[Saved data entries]
(* ===== verification/ContextSelection.v ===== *)
(** * Context selection ([src/src/revanent/context/selection.py])

    From a request to a package or a failure: discovery, authorization of every
    candidate by role, scope, directory and file name, bounded reads, redaction,
    truncation, de-duplication, the budget of the agent request, the ledger of
    exclusions and the manifest.

    The JSON text that identifies a manifest is the schema layer's ([manifest_json]). *)

From Stdlib Require Import ZArith Lia Ascii String SpecFloat.
From S2P Require Import Prelude Text Domain Sha256 Unicode Regex Redaction Effects Agents CommandPolicy Validation ContextPort ContextReader ContextDiscovery.
From stdpp Require Import base option strings numbers gmap sets list list_relations.

Open Scope Z_scope.

Definition _EXCLUDED_PARTS : list string := _EXCLUDED_DIRECTORY_NAMES.

Definition _TRUNCATION_MARKER : string :=
  newline_text +:+ "[CONTEXT TRUNCATED]" +:+ newline_text.

(** [_UNSAFE_SECRET_CONTENT], with [re.IGNORECASE] and [re.MULTILINE]. *)
Definition any_letter (n : Z) : bool :=
  existsb (fun c => letter c n) (String.list_ascii_of_string "abcdefghijklmnopqrstuvwxyz").
Definition key_class (n : Z) : bool := any_letter n || ascii_digit n || (n =? 32).
Definition base64_class (n : Z) : bool := any_letter n || ascii_digit n || one_of "+/" n.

REQUIRED ACTION:
Type out the entries exactly as they appear above.

EXERCISE OUTPUT:
(* ===== verification/ContextSelection.v ===== *)
(** * Context selection ([src/src/revanent/context/selection.py])

    From a request to a package or a failure: discovery, authorization of every
    candidate by role, scope, directory and file name, bounded reads, redaction,
    truncation, de-duplication, the budget of the agent request, the ledger of
    exclusions and the manifest.

    The JSON text that identifies a manifest is the schema layer's ([manifest_json]). *)

From Stdlib Require Import ZArith Lia Ascii String SpecFloat.
From S2P Require Import Prelude Text Domain Sha256 Unicode Regex Redaction Effects Agents CommandPolicy Validation ContextPort ContextReader ContextDiscovery.
From stdpp Require Import base option strings numbers gmap sets list list_relations.

Open Scope Z_scope.

Definition _EXCLUDED_PARTS : list string := _EXCLUDED_DIRECTORY_NAMES.

Definition _TRUNCATION_MARKER : string :=
  newline_text +:+ "[CONTEXT TRUNCATED]" +:+ newline_text.

(** [_UNSAFE_SECRET_CONTENT], with [re.IGNORECASE] and [re.MULTILINE]. *)
Definition any_letter (n : Z) : bool :=
  existsb (fun c => letter c n) (String.list_ascii_of_string "abcdefghijklmnopqrstuvwxyz").
Definition key_class (n : Z) : bool := any_letter n || ascii_digit n || (n =? 32).
Definition base64_class (n : Z) : bool := any_letter n || ascii_digit n || one_of "+/" n.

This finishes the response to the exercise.